▶ [Goal of the exercise] Go through the entries, filter for the word "wording", and copy every line that has it.

▶ [Material shown]

(** One pass through the body of the loop. *)
Lemma iteration_run args i page indexObj :
  exists effects,
    iteration args i page indexObj
    = (effects,
       match result_of args i page with
       | Throws lastErr => FetchThrows lastErr
       | Returns html =>
           PageDone (upsertMany indexObj (seen_on args i page))
             (computeStopForMode (Args.mode args)
                (extractJobsFromHtml html (Args.baseUrl args))
                (Args.maxAgeDays args))
       end)
    /\ sleeps effects = []
    /\ events_written effects = seen_on args i page
    /\ index_writes effects
       = match result_of args i page with
         | Throws _ => []
         | Returns _ => [upsertMany indexObj (seen_on args i page)]
         end
    /\ first_attempts effects
       = if (Args.retries args =? 0)%nat then []
         else [url_of_page (Args.baseUrl args) page].
Proof.
  unfold main_iteration, page_observations, page_jobs, page_result.
  pose proof (fetchWithRetry_first_attempts (net i)
                (url_of_page (Args.baseUrl args) page)
                (options_of_args args)) as Hfirst.
  destruct (fetchWithRetry E (net i)
              (url_of_page (Args.baseUrl args) page)
              (options_of_args args)) as [net_events [html|lastErr]].
  - cbn [fst snd] in *. eexists. split; [|repeat apply conj].
    + by rewrite upsertAll_upsertMany.
    + change (?x :: ?l ++ ?y :: ?k ++ ?m)
        with ([x] ++ l ++ [y] ++ k ++ m).
      repeat (rewrite (proj1 (projections_app _ _))).
      rewrite (proj1 (projections_net _)).
      by rewrite (proj1 (projections_events _ _)).
    + change (?x :: ?l ++ ?y :: ?k ++ ?m)
        with ([x] ++ l ++ [y] ++ k ++ m).
      repeat (rewrite (proj1 (proj2 (projections_app _ _)))).
      rewrite (proj1 (proj2 (projections_net _))).
      rewrite (proj1 (proj2 (projections_events _ _))).
      by rewrite app_nil_r.
    + change (?x :: ?l ++ ?y :: ?k ++ ?m)
        with ([x] ++ l ++ [y] ++ k ++ m).
      repeat (rewrite (proj1 (proj2 (proj2 (projections_app _ _))))).
      rewrite (proj2 (proj2 (projections_net _))).
      by rewrite (proj1 (proj2 (proj2 (projections_events _ _)))).
    + change (?x :: ?l ++ ?y :: ?k ++ ?m)
        with ([x] ++ l ++ [y] ++ k ++ m).
      repeat (rewrite (proj2 (proj2 (proj2 (projections_app _ _))))).
      rewrite Hfirst.
      rewrite (proj2 (proj2 (proj2 (projections_events _ _)))).
      by rewrite app_nil_r.
  - cbn [fst snd] in *. eexists. split; [done|].
    change (?x :: ?l) with ([x] ++ l).
    destruct (projections_app [ConsoleLog
                                 (js "Fetching: "
                                    ++ url_of_page (Args.baseUrl args) page)]
                (Net <$> net_events)) as (-> & -> & -> & ->).
    destruct (projections_net net_events) as (-> & -> & ->).
    by rewrite Hfirst.
Qed.

Lemma flat_map_seq_shift {A : Type} (f : nat -> list A) (a n : nat) :
  flat_map f (seq (S a) n) = flat_map (fun k => f (S k)) (seq a n).
Proof.
  revert a. induction n as [|n IH]; intros a; [done|].
  simpl. by rewrite IH.
Qed.

Lemma nth_page_S page k :
  nth_page (increment other_increment page) k = nth_page page (S k).
Proof. unfold page_at. by rewrite Nat.iter_succ_r. Qed.

Lemma seen_S args i page n :
  seen args i page (S n)
  = seen_on args i page
      ++ seen args (S i) (increment other_increment page) n.
Proof.
  unfold observations. rewrite <- cons_seq. cbn [flat_map].
  rewrite Nat.add_0_r. f_equal.
  rewrite flat_map_seq_shift.
  apply flat_map_ext. intros k.
  by rewrite nth_page_S, Nat.add_succ_r.
Qed.
(** * Histogrammar primitives: Bag, Deviate, Fraction, Select

    A shallow embedding of [histogrammar/primitives/{bag,deviate,fraction,select}.py]
    and theorems about the aggregator algebra (zero, fill, combine, wire form).

    Numbers.  A Python [float] is modelled by [float] below: an exact rational,
    or one of the three IEEE sentinels.  Arithmetic on finite values is exact
    (no rounding, overflow, underflow or signed zero); on the sentinels it
    follows IEEE-754 as Python does.  Python's [int], [long] and [bool] are
    coerced to this type where the code does arithmetic on them; an [int]
    too large for a float, on which that coercion raises [OverflowError],
    is not among the values of the model.

    Rounding.  What is proved of [fill], [add] and the rest is proved in
    this exact arithmetic, and said so where it would not survive rounding.
    What depends on the rounding of doubles is stated of [fill_r binary64]
    and [add_r binary64]: the same code with every operation rounded to
    the nearest double. *)

From Stdlib Require Import QArith Qcanon Bool String List.
From Stdlib Require PrimFloat FloatOps.
From stdpp Require Import gmap strings list fin_maps sorting.

Local Open Scope Qc_scope.

(** ** Rationals: boolean comparisons *)

Definition Qcltb (x y : Qc) : bool :=
  match x ?= y with Lt => true | _ => false end.

Definition Qceqb (x y : Qc) : bool :=
  match x ?= y with Eq => true | _ => false end.

(** ** Python floats *)

Inductive float : Type :=
| Finite (q : Qc)
| PInf
| NInf
| NaN.

Definition f0 : float := Finite 0.
Definition f1 : float := Finite 1.
Definition f2 : float := Finite (Q2Qc 2).

(** [math.isnan], [math.isinf] *)
Definition isnan (x : float) : bool :=
  match x with NaN => true | _ => false end.

Definition isinf (x : float) : bool :=
  match x with PInf | NInf => true | _ => false end.

Definition isfinite (x : float) : bool :=
  match x with Finite _ => true | _ => false end.

(** [-x] *)
Definition fopp (x : float) : float :=
  match x with
  | Finite a => Finite (- a)
  | PInf => NInf
  | NInf => PInf
  | NaN => NaN
  end.

(** [x + y] *)
Definition fadd (x y : float) : float :=
  match x, y with
  | NaN, _ | _, NaN => NaN
  | PInf, NInf | NInf, PInf => NaN
  | PInf, _ | _, PInf => PInf
  | NInf, _ | _, NInf => NInf
  | Finite a, Finite b => Finite (a + b)
  end.
(** Without [g] and [y], [test] searches from index 0 and leaves the object
    as it was, whatever its [lastIndex]. *)
Lemma test_unflagged src li S :
  test (mkRegExp src false false li) S =
  (matched (execFrom src false 0 S), mkRegExp src false false li).
Proof.
  unfold test, regExpBuiltinExec. cbn [global sticky orb source lastIndex].
  cbn [Nat.ltb Nat.leb skipn].
  destruct (execFrom src false 0 S); reflexivity.
Qed.

End MatcherFacts.

(** ** The validators on the loaded module *)

Section ValidatorFacts.

Lemma notSpaceNorAt_plain c : atomMatches notSpaceNorAt c = plain c.
Proof.
  unfold plain. cbn. destruct (isWhiteSpace c), (c =? 64)%N; reflexivity.
Qed.

Lemma forallb_notSpaceNorAt l :
  forallb (atomMatches notSpaceNorAt) l = forallb plain l.
Proof.
  induction l as [|c l IH]; [reflexivity|].
  cbn [forallb]. now rewrite notSpaceNorAt_plain, IH.
Qed.

Lemma length_nonempty {A} (l : list A) : 1 <= List.length l <-> l <> [].
Proof.
  destruct l; simpl; split; intros H; try lia; congruence.
Qed.

(** [EMAIL_REGEX] against the wording of the specification. *)
Lemma email_matched v :
  matched (matchTerms EMAIL_SOURCE 0 v) = true <-> email_shape v.
Proof.
  unfold EMAIL_SOURCE, email_shape. split.
  - intros H.
    apply match_start in H as [_ H].
    apply match_repeat in H as (l & r1 & -> & Hl & _ & Al & H).
    apply match_single in H as (c1 & r2 & -> & A1 & H).
    apply match_repeat in H as (d & r3 & -> & Hd & _ & Ad & H).
    apply match_single in H as (c2 & r4 & -> & A2 & H).
    apply match_repeat in H as (t & r5 & -> & Ht & _ & At & H).
    apply match_end in H as [-> _].
    cbn [atomMatches] in A1, A2.
    apply N.eqb_eq in A1, A2. subst c1 c2.
    rewrite forallb_notSpaceNorAt in Al, Ad, At.
    exists l, d, t. rewrite app_nil_r.
    rewrite length_nonempty in Hl, Hd, Ht. auto 10.
  - intros (l & d & t & -> & Hl & Hd & Ht & Al & Ad & At).
    rewrite <- length_nonempty in Hl, Hd, Ht.
    rewrite <- forallb_notSpaceNorAt in Al, Ad, At.
    apply match_start. split; [reflexivity|].
    apply match_repeat. exists l, ([cu "@"] ++ d ++ [cu "."] ++ t).
    repeat split; auto.
    apply match_single. exists (cu "@"), (d ++ [cu "."] ++ t).
    repeat split; auto.
    apply match_repeat. exists d, ([cu "."] ++ t).
    repeat split; auto.
    apply match_single. exists (cu "."), t.
    repeat split; auto.
    apply match_repeat. exists t, []. rewrite app_nil_r.
    repeat split; auto.
Qed.

(** [E164_REGEX] against the wording of the specification. *)
Lemma phone_matched v :
  matched (matchTerms E164_SOURCE 0 v) = true <-> phone_shape v.
Proof.
  unfold E164_SOURCE, phone_shape. split.
  - intros H.
    apply match_start in H as [_ H].
    apply match_single in H as (c1 & r1 & -> & A1 & H).
    apply match_single in H as (d & r2 & -> & A2 & H).
    apply match_repeat in H as (further & r3 & -> & Hmin & Hmax & Ad & H).
    apply match_end in H as [-> _].
    cbn [atomMatches] in A1. apply N.eqb_eq in A1. subst c1.
    exists d, further. rewrite app_nil_r. simpl in Hmax.
    repeat split; auto.
    cbn in A2. rewrite orb_false_r in A2. exact A2.
  - intros (d & further & -> & A2 & [Hmin Hmax] & Ad).
    apply match_start. split; [reflexivity|].
    apply match_single. exists (cu "+"), (d :: further). repeat split; auto.
    apply match_single. exists d, further. repeat split; auto.
    { cbn. rewrite orb_false_r. exact A2. }
    apply match_repeat. exists further, []. rewrite app_nil_r.
    repeat split; auto.
Qed.

(** [/\d/.test(v)] is the presence of a digit. *)
Lemma digit_test v :
  fst (test (mkRegExp DIGIT_SOURCE false false 0) v) = has_digit v.
Proof.
  rewrite test_unflagged. cbn [fst]. unfold DIGIT_SOURCE.
  now rewrite execFrom_single.
Qed.

(** [PASSWORD_SPECIAL_REGEX.test(v)] is the presence of a whitelisted
    character. *)
Lemma special_search v :
  matched (execFrom PASSWORD_SPECIAL_SOURCE false 0 v) = has_special v.
Proof.
  unfold PASSWORD_SPECIAL_SOURCE. rewrite execFrom_single.
  unfold has_special. induction v as [|c v IH]; [reflexivity|].
  cbn [existsb]. rewrite IH. f_equal.
Qed.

▶ [Output for this task]
(** [EMAIL_REGEX] against the wording of the specification. *)
(** [E164_REGEX] against the wording of the specification. *)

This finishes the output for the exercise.